What this task involves: Copy out all lines in the material below that contain the string "Prop".

Supplied material:
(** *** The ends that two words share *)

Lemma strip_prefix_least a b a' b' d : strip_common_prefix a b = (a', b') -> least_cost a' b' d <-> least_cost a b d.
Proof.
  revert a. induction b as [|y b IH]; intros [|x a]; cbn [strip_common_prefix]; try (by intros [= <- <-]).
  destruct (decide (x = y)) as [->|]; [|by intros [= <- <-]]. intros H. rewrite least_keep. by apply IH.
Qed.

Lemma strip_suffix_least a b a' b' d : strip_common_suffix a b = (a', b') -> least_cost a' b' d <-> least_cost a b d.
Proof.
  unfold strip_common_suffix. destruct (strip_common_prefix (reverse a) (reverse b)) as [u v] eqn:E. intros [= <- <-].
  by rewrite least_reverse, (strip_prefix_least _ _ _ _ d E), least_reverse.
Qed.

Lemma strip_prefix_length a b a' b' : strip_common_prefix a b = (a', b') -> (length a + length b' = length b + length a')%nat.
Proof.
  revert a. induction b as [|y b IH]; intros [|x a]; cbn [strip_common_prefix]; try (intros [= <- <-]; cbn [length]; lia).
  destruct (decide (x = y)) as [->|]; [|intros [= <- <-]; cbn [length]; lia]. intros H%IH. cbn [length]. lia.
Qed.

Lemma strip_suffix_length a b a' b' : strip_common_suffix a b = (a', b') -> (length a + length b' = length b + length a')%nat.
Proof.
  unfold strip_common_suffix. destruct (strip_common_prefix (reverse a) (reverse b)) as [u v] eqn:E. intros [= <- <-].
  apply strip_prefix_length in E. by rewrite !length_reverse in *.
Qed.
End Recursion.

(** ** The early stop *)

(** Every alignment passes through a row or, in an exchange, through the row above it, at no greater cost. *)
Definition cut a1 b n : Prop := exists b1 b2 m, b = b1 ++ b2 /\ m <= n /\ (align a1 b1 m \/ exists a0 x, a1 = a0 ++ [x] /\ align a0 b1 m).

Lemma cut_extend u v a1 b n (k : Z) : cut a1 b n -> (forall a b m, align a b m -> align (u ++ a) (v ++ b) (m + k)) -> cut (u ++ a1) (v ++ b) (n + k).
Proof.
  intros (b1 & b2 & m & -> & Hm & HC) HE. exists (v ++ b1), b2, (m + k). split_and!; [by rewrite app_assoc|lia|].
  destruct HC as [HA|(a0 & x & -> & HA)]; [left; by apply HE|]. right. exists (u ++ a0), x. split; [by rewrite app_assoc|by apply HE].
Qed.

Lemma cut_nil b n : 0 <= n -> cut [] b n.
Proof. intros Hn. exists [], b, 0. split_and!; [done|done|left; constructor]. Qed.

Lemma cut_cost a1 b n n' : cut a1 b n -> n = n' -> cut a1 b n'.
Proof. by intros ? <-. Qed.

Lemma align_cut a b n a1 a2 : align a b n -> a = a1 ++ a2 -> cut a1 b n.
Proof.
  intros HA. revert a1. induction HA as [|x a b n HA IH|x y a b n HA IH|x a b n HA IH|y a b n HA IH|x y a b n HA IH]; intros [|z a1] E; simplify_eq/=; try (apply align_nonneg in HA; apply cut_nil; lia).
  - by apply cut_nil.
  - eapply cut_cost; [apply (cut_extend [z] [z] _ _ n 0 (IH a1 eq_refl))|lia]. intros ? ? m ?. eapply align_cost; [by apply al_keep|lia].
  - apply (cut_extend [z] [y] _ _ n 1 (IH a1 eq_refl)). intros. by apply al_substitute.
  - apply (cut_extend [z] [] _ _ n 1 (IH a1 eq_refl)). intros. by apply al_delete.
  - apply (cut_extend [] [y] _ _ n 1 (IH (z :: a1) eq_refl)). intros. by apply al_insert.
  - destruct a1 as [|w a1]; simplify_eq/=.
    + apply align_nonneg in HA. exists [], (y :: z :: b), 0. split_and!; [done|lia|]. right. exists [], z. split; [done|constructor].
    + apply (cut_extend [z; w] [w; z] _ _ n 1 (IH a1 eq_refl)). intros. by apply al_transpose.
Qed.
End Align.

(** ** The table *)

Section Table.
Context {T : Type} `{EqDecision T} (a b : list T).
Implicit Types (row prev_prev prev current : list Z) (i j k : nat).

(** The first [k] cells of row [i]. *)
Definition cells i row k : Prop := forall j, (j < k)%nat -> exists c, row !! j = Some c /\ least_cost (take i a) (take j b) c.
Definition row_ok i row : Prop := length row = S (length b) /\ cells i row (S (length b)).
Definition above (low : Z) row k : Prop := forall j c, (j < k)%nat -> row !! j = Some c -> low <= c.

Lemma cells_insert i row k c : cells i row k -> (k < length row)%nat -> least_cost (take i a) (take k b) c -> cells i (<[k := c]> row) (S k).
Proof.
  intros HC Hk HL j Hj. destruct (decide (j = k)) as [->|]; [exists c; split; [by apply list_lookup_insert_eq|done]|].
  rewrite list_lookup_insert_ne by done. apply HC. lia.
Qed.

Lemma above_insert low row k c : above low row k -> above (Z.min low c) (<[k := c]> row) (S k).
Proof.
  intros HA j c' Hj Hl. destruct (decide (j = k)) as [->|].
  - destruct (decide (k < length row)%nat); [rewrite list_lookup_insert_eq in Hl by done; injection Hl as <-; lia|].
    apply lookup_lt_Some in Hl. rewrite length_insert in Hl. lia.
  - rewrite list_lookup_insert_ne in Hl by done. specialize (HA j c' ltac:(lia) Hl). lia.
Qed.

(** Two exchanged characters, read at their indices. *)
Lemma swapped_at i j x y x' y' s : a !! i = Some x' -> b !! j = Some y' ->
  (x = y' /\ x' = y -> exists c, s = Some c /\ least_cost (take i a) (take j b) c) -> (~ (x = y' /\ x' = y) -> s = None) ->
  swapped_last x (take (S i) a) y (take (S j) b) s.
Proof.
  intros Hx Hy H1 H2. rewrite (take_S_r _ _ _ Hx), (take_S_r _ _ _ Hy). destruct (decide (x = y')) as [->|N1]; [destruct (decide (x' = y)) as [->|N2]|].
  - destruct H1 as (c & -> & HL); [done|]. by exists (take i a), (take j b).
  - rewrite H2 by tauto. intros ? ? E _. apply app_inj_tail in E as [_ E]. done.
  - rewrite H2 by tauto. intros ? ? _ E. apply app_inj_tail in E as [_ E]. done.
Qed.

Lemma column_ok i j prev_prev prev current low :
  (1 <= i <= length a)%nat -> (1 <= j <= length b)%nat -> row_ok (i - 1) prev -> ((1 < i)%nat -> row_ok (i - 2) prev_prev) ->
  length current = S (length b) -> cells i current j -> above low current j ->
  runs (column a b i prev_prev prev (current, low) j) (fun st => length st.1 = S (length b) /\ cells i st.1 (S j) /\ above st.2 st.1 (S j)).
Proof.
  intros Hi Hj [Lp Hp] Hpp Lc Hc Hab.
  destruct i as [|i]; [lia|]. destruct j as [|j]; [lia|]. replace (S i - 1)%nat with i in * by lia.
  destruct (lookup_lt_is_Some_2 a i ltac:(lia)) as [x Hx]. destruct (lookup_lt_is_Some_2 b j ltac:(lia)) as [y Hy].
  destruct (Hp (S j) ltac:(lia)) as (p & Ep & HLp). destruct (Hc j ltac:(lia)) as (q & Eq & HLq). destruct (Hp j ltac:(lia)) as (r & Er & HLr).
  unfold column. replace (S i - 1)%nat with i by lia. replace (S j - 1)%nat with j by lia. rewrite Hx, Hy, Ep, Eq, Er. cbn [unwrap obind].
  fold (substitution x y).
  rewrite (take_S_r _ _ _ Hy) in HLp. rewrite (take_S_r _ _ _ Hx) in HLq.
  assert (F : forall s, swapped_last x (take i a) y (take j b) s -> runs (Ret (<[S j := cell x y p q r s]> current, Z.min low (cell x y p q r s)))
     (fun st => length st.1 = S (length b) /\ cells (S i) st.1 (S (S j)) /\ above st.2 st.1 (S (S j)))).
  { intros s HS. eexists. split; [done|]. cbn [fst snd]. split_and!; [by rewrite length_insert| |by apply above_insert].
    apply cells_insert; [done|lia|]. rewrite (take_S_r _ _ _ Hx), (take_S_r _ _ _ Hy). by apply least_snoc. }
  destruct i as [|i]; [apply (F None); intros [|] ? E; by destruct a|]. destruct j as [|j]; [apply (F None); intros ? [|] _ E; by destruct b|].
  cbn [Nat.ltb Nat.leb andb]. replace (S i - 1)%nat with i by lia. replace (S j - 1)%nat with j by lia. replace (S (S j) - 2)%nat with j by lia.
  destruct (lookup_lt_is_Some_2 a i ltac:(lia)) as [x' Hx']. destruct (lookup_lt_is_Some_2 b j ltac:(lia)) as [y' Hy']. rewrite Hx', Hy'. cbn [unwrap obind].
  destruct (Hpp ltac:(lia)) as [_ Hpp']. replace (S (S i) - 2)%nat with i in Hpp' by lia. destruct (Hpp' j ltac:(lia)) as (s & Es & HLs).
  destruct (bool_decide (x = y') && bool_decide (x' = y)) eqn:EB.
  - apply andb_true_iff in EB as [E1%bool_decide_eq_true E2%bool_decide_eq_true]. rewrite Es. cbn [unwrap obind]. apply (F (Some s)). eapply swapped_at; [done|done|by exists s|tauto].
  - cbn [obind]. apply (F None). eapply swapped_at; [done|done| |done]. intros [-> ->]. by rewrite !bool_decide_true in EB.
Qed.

...

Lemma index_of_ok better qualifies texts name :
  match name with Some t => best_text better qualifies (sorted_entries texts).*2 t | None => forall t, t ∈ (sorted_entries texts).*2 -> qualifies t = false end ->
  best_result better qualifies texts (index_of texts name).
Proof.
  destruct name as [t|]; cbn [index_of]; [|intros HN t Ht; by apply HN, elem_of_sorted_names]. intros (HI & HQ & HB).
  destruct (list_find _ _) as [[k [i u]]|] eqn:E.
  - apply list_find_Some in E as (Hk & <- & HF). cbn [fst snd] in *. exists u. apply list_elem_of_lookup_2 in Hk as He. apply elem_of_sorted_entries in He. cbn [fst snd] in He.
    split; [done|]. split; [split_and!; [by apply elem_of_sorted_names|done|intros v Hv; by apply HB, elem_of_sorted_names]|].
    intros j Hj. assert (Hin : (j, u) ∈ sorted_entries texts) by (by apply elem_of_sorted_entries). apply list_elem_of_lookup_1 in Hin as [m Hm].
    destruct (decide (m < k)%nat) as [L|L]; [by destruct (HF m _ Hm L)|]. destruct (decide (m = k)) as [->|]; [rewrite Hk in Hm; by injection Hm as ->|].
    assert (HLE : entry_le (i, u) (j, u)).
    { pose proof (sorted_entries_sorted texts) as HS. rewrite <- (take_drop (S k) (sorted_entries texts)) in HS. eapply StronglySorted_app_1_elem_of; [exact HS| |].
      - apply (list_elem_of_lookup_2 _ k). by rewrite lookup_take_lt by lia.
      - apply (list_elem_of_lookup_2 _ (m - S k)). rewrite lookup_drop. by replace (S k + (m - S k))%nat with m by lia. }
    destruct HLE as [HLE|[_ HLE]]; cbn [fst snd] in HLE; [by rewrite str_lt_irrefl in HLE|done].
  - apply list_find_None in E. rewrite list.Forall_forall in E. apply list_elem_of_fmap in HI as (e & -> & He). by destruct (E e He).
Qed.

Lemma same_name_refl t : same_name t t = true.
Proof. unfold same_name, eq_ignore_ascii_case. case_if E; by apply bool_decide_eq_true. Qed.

Response:
Definition cut a1 b n : Prop := exists b1 b2 m, b = b1 ++ b2 /\ m <= n /\ (align a1 b1 m \/ exists a0 x, a1 = a0 ++ [x] /\ align a0 b1 m).
Definition cells i row k : Prop := forall j, (j < k)%nat -> exists c, row !! j = Some c /\ least_cost (take i a) (take j b) c.
Definition row_ok i row : Prop := length row = S (length b) /\ cells i row (S (length b)).
Definition above (low : Z) row k : Prop := forall j c, (j < k)%nat -> row !! j = Some c -> low <= c.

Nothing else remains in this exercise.